Start of Block

Lemma last_n_length {A} n (l : list A) : length (last_n n l) <= n.
Proof. unfold last_n. rewrite length_drop. lia. Qed.

Lemma last_n_all {A} n (l : list A) : length l <= n -> last_n n l = l.
Proof. intros H. unfold last_n. by replace (length l - n) with 0 by lia. Qed.

Lemma last_n_suffix {A} n (l : list A) : exists pre, l = pre ++ last_n n l.
Proof. exists (take (length l - n) l). unfold last_n. by rewrite take_drop. Qed.

Lemma last_n_snoc {A} n (l : list A) x :
  last_n (S n) (l ++ [x]) = last_n n l ++ [x].
Proof.
  unfold last_n. rewrite length_app. simpl.
  replace (length l + 1 - S n) with (length l - n) by lia.
  apply drop_app_le. lia.
Qed.

Lemma last_n_Forall {A} (P : A -> Prop) n (l : list A) : Forall P l -> Forall P (last_n n l).
Proof. apply Forall_drop. Qed.

Lemma filter_Forall {A} (P : A -> Prop) (p : A -> bool) (l : list A) :
  Forall P l -> Forall P (List.filter p l).
Proof. induction 1; simpl; [done|]. destruct (p x); auto. Qed.

Lemma elem_of_filter_bool {A} (p : A -> bool) (l : list A) (x : A) :
  x ∈ List.filter p l <-> x ∈ l /\ p x = true.
Proof. rewrite !list_elem_of_In. apply filter_In. Qed.

Lemma filter_filter_bool {A} (p q : A -> bool) (l : list A) :
  List.filter p (List.filter q l) = List.filter (fun x => q x && p x) l.
Proof.
  induction l as [|x l IH]; [done|]. simpl.
  destruct (q x); simpl; [destruct (p x)|]; by rewrite IH.
Qed.

Lemma filter_all {A} (p : A -> bool) (l : list A) :
  Forall (fun x => p x = true) l -> List.filter p l = l.
Proof. induction 1 as [|x l Hx Hl IH]; simpl; [done|]. by rewrite Hx, IH. Qed.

End of Block

Print all the entries above. Keep each one exact.

Lemma last_n_length {A} n (l : list A) : length (last_n n l) <= n.
Proof. unfold last_n. rewrite length_drop. lia. Qed.

Lemma last_n_all {A} n (l : list A) : length l <= n -> last_n n l = l.
Proof. intros H. unfold last_n. by replace (length l - n) with 0 by lia. Qed.

Lemma last_n_suffix {A} n (l : list A) : exists pre, l = pre ++ last_n n l.
Proof. exists (take (length l - n) l). unfold last_n. by rewrite take_drop. Qed.

Lemma last_n_snoc {A} n (l : list A) x :
  last_n (S n) (l ++ [x]) = last_n n l ++ [x].
Proof.
  unfold last_n. rewrite length_app. simpl.
  replace (length l + 1 - S n) with (length l - n) by lia.
  apply drop_app_le. lia.
Qed.

Lemma last_n_Forall {A} (P : A -> Prop) n (l : list A) : Forall P l -> Forall P (last_n n l).
Proof. apply Forall_drop. Qed.

Lemma filter_Forall {A} (P : A -> Prop) (p : A -> bool) (l : list A) :
  Forall P l -> Forall P (List.filter p l).
Proof. induction 1; simpl; [done|]. destruct (p x); auto. Qed.

Lemma elem_of_filter_bool {A} (p : A -> bool) (l : list A) (x : A) :
  x ∈ List.filter p l <-> x ∈ l /\ p x = true.
Proof. rewrite !list_elem_of_In. apply filter_In. Qed.

Lemma filter_filter_bool {A} (p q : A -> bool) (l : list A) :
  List.filter p (List.filter q l) = List.filter (fun x => q x && p x) l.
Proof.
  induction l as [|x l IH]; [done|]. simpl.
  destruct (q x); simpl; [destruct (p x)|]; by rewrite IH.
Qed.

Lemma filter_all {A} (p : A -> bool) (l : list A) :
  Forall (fun x => p x = true) l -> List.filter p l = l.
Proof. induction 1 as [|x l Hx Hl IH]; simpl; [done|]. by rewrite Hx, IH. Qed.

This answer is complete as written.